Hill Peoples of Northeast India

Project Introduction The Naga Database

published - 'Report of the Survey Operations in the Naga Hills 1875-1876' by Lt. R.G. Woodthorpe

caption: Chen to Niassia; effigies of the dead
medium: tours
person: Badgley/ Capt.Ogle
location: Chen Tilam R. Saha Tang Niassia Zangkam (Bor-Kamlung) Horu Kamlung (Huru-Kamlung)
person: Woodthorpe/ R.G.
date: 1875-1876
text: 48. Chen is a cluster of large villages, on a high but narrow ridge running down from the watershed, with very steep sides. We halted on the River Tilam, and the next day ascended to the two large villages of Saha, the headmen of which were very anxious that we should halt there for the day, promising all sorts of supplies if we would. Our time was too precious to avail ourselves of their hospitality, so we went on to Tang, where we were again well received, and descended to the Yangnu, on whose banks we once more encamped. On the 5th April, at midday, we arrived at Niassia.
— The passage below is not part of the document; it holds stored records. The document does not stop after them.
(* ===== verification/Bytes.v ===== *)
(** * Byte encodings

    Big-endian integers, UTF-8, and the length-prefixed encodings the program
    hashes.  A [PrefixCode] is an encoding that can be read back off the
    front of a longer message; a commitment whose message is a sequence of
    prefix codes determines every field it was made from, up to a collision
    of the digest. *)
From Stdlib Require Import ZArith Lia ZifyN.
From S2P Require Import Prelude Text Errors.
Local Open Scope Z_scope.
Local Open Scope kioku_scope.

Definition bytes : Type := list N.

(** A byte-string literal. *)
Definition blit (s : string) : bytes := lit s.
Arguments blit s%_string.

(** [to_be_bytes] at [w] bytes: two's complement, most significant first. *)
Fixpoint be_bytes (w : nat) (z : Z) : bytes :=
  match w with
  | O => []
  | S w => be_bytes w (z / 256) ++ [Z.to_N (z mod 256)]
  end.

Lemma be_bytes_length w z : length (be_bytes w z) = w.
Proof. revert z; induction w as [|w IH]; intros z; simpl; [done|]; rewrite length_app, IH; simpl; lia. Qed.

(** The big-endian value of a byte string. *)
Definition be_value (b : bytes) : Z := fold_left (fun acc x => acc * 256 + Z.of_N x) b 0.

Lemma be_value_snoc b x : be_value (b ++ [x]) = be_value b * 256 + Z.of_N x.
Proof. unfold be_value; by rewrite fold_left_app. Qed.

Lemma be_value_bytes w z : be_value (be_bytes w z) = z mod 256 ^ Z.of_nat w.
Proof.
  revert z; induction w as [|w IH]; intros z; [by rewrite Z.mod_1_r|].
  cbn [be_bytes]; rewrite be_value_snoc, IH.
  assert (0 <= z mod 256) by (apply Z.mod_pos_bound; lia).
  rewrite Z2N.id by done; rewrite Nat2Z.inj_succ, Z.pow_succ_r by lia.
  rewrite Z.rem_mul_r by lia; lia.
Qed.

Lemma be_bytes_inj_unsigned w a b :
  0 <= a < 256 ^ Z.of_nat w -> 0 <= b < 256 ^ Z.of_nat w -> be_bytes w a = be_bytes w b -> a = b.
Proof.
  intros Ha Hb E; apply (f_equal be_value) in E; rewrite !be_value_bytes in E.
  by rewrite !Z.mod_small in E.
Qed.

Lemma be_bytes_inj_i64 a b : I64.in_range a -> I64.in_range b -> be_bytes 8 a = be_bytes 8 b -> a = b.
Proof.
  unfold I64.in_range, I64.min_value, I64.max_value; intros Ha Hb E.
  apply (f_equal be_value) in E; rewrite !be_value_bytes in E.
  change (256 ^ Z.of_nat 8) with (2 ^ 64) in E; Z.div_mod_to_equations; lia.
Qed.

(** ** UTF-8 *)

Definition is_scalar (c : char) : Prop := (c < 0x110000)%N.

Lemma land_low n k : N.land n (N.ones k) = (n mod 2 ^ k)%N.
Proof. apply N.land_ones. Qed.

Ltac N_div_mod := zify; Z.div_mod_to_equations; lia.

Lemma utf8_decode_char c rest : is_scalar c -> utf8_decode (utf8_char c ++ rest) = c :: utf8_decode rest.
Proof.
  unfold is_scalar, utf8_char, cont; intros Hc.
  change 0x3F%N with (N.ones 6); rewrite !N.shiftr_div_pow2, !land_low.
  change (2 ^ 6)%N with 64%N; change (2 ^ 12)%N with 4096%N; change (2 ^ 18)%N with 262144%N.
  case_ifs; bool_prop; cbn [app utf8_decode]; unfold cont; change 0x3F%N with (N.ones 6);
    change 0x1F%N with (N.ones 5); change 0x0F%N with (N.ones 4); change 0x07%N with (N.ones 3);
    rewrite ?land_low; change (2 ^ 6)%N with 64%N; change (2 ^ 5)%N with 32%N;
    change (2 ^ 4)%N with 16%N; change (2 ^ 3)%N with 8%N; case_ifs; bool_prop;
    try (exfalso; N_div_mod); f_equal; N_div_mod.
Qed.

Lemma utf8_decode_encode s : Forall is_scalar s -> utf8_decode (as_bytes s) = s.
Proof.
  induction 1 as [|c s Hc _ IH]; [done|].
  by unfold as_bytes in *; cbn [mbind list_bind]; rewrite utf8_decode_char, IH.
Qed.

Lemma as_bytes_inj a b : Forall is_scalar a -> Forall is_scalar b -> as_bytes a = as_bytes b -> a = b.
Proof. intros Ha Hb E; apply (f_equal utf8_decode) in E; by rewrite !utf8_decode_encode in E. Qed.

Lemma as_bytes_length s : Z.of_nat (length (as_bytes s)) = byte_len s.
Proof.
  induction s as [|c s IH]; [done|].
  unfold as_bytes, byte_len in *; cbn [mbind list_bind foldr]; rewrite length_app, Nat2Z.inj_add, IH.
  f_equal; unfold utf8_char, utf8_len; case_ifs; bool_prop; cbn [length]; try lia; done.
Qed.

(** A test that refuses every byte above 127 tests a string's characters. *)
Lemma bytes_test_ascii (p : N -> bool) s :
  (forall b, (0x80 <= b)%N -> p b = false) -> forallb p (as_bytes s) = forallb p s.
Proof.
  intros high; induction s as [|c s IH]; [done|].
  unfold as_bytes in *; cbn [mbind list_bind forallb]; rewrite forallb_app, IH; f_equal.
  unfold utf8_char; case_ifs; bool_prop; cbn [forallb]; [by rewrite andb_true_r|..];
    rewrite (high c) by lia; rewrite high; [done|lia..].
Qed.

(** ** Prefix codes *)

Class PrefixCode {A} (wf : A -> Prop) (enc : A -> res bytes) : Prop :=
  prefix_code a b x y r s :
    wf a -> wf b -> enc a = Ok x -> enc b = Ok y -> x ++ r = y ++ s -> a = b /\ r = s.

(** An infallible encoding. *)
Definition code_pure {A} (f : A -> bytes) : A -> res bytes := fun a => Ok (f a).

(** One after the other. *)
Definition code_pair {A B} (f : A -> res bytes) (g : B -> res bytes) : A * B -> res bytes :=
  fun p => let? x := f p.1 in let? y := g p.2 in Ok (x ++ y).

(** [u8::from(is_some)], then the content. *)
Definition code_option {A} (f : A -> res bytes) (o : option A) : res bytes :=
  match o with
  | None => Ok [0%N]
  | Some a => let? x := f a in Ok (1%N :: x)
  end.

(** The items one after the other; their number comes first. *)
Fixpoint code_items {A} (f : A -> res bytes) (l : list A) : res bytes :=
  match l with
  | [] => Ok []
  | a :: l => let? x := f a in let? y := code_items f l in Ok (x ++ y)
  end.

Definition code_list {A} (count : Z -> res bytes) (f : A -> res bytes) (l : list A) : res bytes :=
  let? n := count (Z.of_nat (length l)) in
  let? items := code_items f l in
  Ok (n ++ items).

(** A text after its length in bytes. *)
Definition code_text (count : Z -> res bytes) (s : str) : res bytes :=
  let? n := count (byte_len s) in
  Ok (n ++ as_bytes s).

Definition any_wf {A} (_ : A) : Prop := True.
Definition option_wf {A} (P : A -> Prop) (o : option A) : Prop := match o with Some a => P a | None => True end.
Definition nonneg (z : Z) : Prop := 0 <= z.
Definition pair_wf {A B} (P : A -> Prop) (Q : B -> Prop) (p : A * B) : Prop := P p.1 /\ Q p.2.

#[export] Instance code_byte_bool : PrefixCode any_wf (code_pure (fun b : bool => [if b then 1%N else 0%N])).
Proof. intros a b x y r s _ _ [= <-] [= <-] [= E ->]; by destruct a, b. Qed.

#[export] Instance code_i64 : PrefixCode I64.in_range (code_pure (be_bytes 8)).
Proof.
  intros a b x y r s Ha Hb <-%Ok_inj <-%Ok_inj E.
  apply app_inj_1 in E as [E ->]; [|by rewrite !be_bytes_length].
  by apply be_bytes_inj_i64 in E as ->.
Qed.

#[export] Instance code_pair_prefix {A B} P Q (f : A -> res bytes) (g : B -> res bytes)
  `{!PrefixCode P f, !PrefixCode Q g} : PrefixCode (pair_wf P Q) (code_pair f g).
Proof.
  intros [a b] [a' b'] x y r s [Ha Hb] [Ha' Hb'] E E' H; cbn in *.
  apply result_bind_Ok in E as (u & Eu & E), E' as (u' & Eu' & E').
  apply result_bind_Ok in E as (v & Ev & [= <-]), E' as (v' & Ev' & [= <-]).
  rewrite <- !app_assoc in H.
  apply (prefix_code a a') in H as [-> H]; [|done..].
  by apply (prefix_code b b') in H as [-> ->].
Qed.

#[export] Instance code_option_prefix {A} P (f : A -> res bytes) `{!PrefixCode P f} :
  PrefixCode (option_wf P) (code_option f).
Proof.
  intros [a|] [b|] x y r s Ha Hb E E' H; cbn in *;
    try apply result_bind_Ok in E as (u & Eu & [= <-]); try apply result_bind_Ok in E' as (v & Ev & [= <-]);
    simplify_eq/=; [|done].
  by apply (prefix_code a b) in H as [-> ->].
Qed.

Lemma code_items_inj {A} P (f : A -> res bytes) `{!PrefixCode P f} l k x y r s :
  Forall P l -> Forall P k -> length l = length k ->
  code_items f l = Ok x -> code_items f k = Ok y -> x ++ r = y ++ s -> l = k /\ r = s.
Proof.
  intros Hl; revert k x y; induction Hl as [|a l Ha Hl IH]; intros [|b k] x y Hk L E E' H; try done.
  - cbn in *; by simplify_eq/=.
  - apply Forall_cons in Hk as [Hb Hk]; cbn in *.
    apply result_bind_Ok in E as (u & Eu & E), E' as (u' & Eu' & E').
    apply result_bind_Ok in E as (v & Ev & [= <-]), E' as (v' & Ev' & [= <-]).
    rewrite <- !app_assoc in H; apply (prefix_code a b) in H as [-> H]; [|done..].
    by destruct (IH k v v' Hk ltac:(cbn in L; congruence) Ev Ev' H) as [-> ->].
Qed.

#[export] Instance code_list_prefix {A} P (count : Z -> res bytes) (f : A -> res bytes)
  `{!PrefixCode nonneg count, !PrefixCode P f} : PrefixCode (Forall P) (code_list count f).
Proof.
  intros l k x y r s Hl Hk E E' H; unfold code_list in *.
  apply result_bind_Ok in E as (u & Eu & E), E' as (u' & Eu' & E').
  apply result_bind_Ok in E as (v & Ev & [= <-]), E' as (v' & Ev' & [= <-]).
  rewrite <- !app_assoc in H.
  apply (prefix_code (Z.of_nat (length l)) (Z.of_nat (length k))) in H as [L H]; [|unfold nonneg; lia|unfold nonneg; lia|done..].
  by apply (code_items_inj P f l k v v' r s Hl Hk (Nat2Z.inj _ _ L)).
Qed.

#[export] Instance code_text_prefix (count : Z -> res bytes) `{!PrefixCode nonneg count} :
  PrefixCode (Forall is_scalar) (code_text count).
Proof.
  intros a b x y r s Ha Hb E E' H; unfold code_text in *.
  apply result_bind_Ok in E as (u & Eu & [= <-]), E' as (v & Ev & [= <-]).
  rewrite <- !app_assoc in H.
  pose proof (byte_len_nonneg a); pose proof (byte_len_nonneg b).
  apply (prefix_code (byte_len a) (byte_len b)) in H as [L H]; [|done..].
  apply app_inj_1 in H as [H ->]; [|apply Nat2Z.inj; by rewrite !as_bytes_length].
  by apply as_bytes_inj in H as ->.
Qed.

(** An encoding of a record is one of its fields. *)
Lemma code_fields {A B} (P : A -> Prop) (Q : B -> Prop) (enc : A -> res bytes) (code : B -> res bytes)
    (fields : A -> B) :
  PrefixCode Q code -> (forall a x, enc a = Ok x -> code (fields a) = Ok x) -> (forall a, P a -> Q (fields a)) ->
  forall a b x y r s, P a -> P b -> enc a = Ok x -> enc b = Ok y -> x ++ r = y ++ s ->
  fields a = fields b /\ r = s.
Proof. intros C E W a b x y r s Ha Hb Ex Ey; eapply C; eauto. Qed.

(** [u32::try_from(n)], then its big-endian bytes; [too_large] otherwise. *)
Definition count_u32 (too_large : EnclaveError) (n : Z) : res bytes :=
  if n <? 2 ^ 32 then Ok (be_bytes 4 n) else Err too_large.

#[export] Instance count_u32_prefix e : PrefixCode nonneg (count_u32 e).
Proof.
  unfold count_u32, nonneg; intros a b x y r s Ha Hb; case_ifs; try done; intros <-%Ok_inj <-%Ok_inj E; bool_prop.
  apply app_inj_1 in E as [E ->]; [|by rewrite !be_bytes_length].
  by apply be_bytes_inj_unsigned in E as ->.
Qed.

(** ** Hexadecimal digests *)

Definition is_byte (b : N) : Prop := (b < 256)%N.

Lemma hex_digit_inj a b : (a < 16)%N -> (b < 16)%N -> hex_digit a = hex_digit b -> a = b.
Proof. unfold hex_digit; intros; revert select (_ = _); ifs_lia. Qed.

Lemma hex_of_bytes_inj a b : Forall is_byte a -> Forall is_byte b -> hex_of_bytes a = hex_of_bytes b -> a = b.
Proof.
  unfold is_byte; intros Ha; revert b; induction Ha as [|x a Hx Ha IH]; intros [|y b] Hb E; try done.
  apply Forall_cons in Hb as [Hy Hb]; unfold hex_of_bytes in *; cbn [mbind list_bind app] in E.
  injection E as E1 E2 E; f_equal; [|by apply IH].
  apply hex_digit_inj in E1; [|N_div_mod..]; apply hex_digit_inj in E2; [|N_div_mod..]; N_div_mod.
Qed.

Lemma hex_of_bytes_length b : length (hex_of_bytes b) = (2 * length b)%nat.
Proof. unfold hex_of_bytes; induction b as [|x b IH]; [done|]; cbn [mbind list_bind app length] in *; lia. Qed.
Here the Nagas were rather suspicious and sullen, but nothing more. In the afternoon, I visited Captain Badgley's station of last year, and restored the signal, leaving a note for Mr. Ogle in a small bamboo chunga half-buried by the mark stone; this note he found there a few days later. The weather had never been clear since we left Tablung; it had been fearfully hot and hazy, and the haze seemed to increase every day, and we went on the 6th to the Taokok, passing through Bor- and Huru-Kamlung. All the villages lately passed through are exceedingly pretty; instead of being divided into irregular streets, with the houses crowded together, as in the western villages, the houses at Tang, Niassia, etc., are dotted about on gently undulating grassy slopes, on which numerous white goats are grazing; tall clumps of the graceful bamboo springing up everywhere; brightness is introduced into the scene by the flowers of the butia-tree, and the large white geranium-like blossoms of another large tree. On one side, stone parapets, as a rule, guard the entrance, outside which are the tombs, the bodies, as usual placed on changs and covered with palm-leaves; under a shed hard by are the effigies of the departed, painted, tattooed, and dressed after life, with hair tied into gorgeous tubes of red, yellow, and black canework.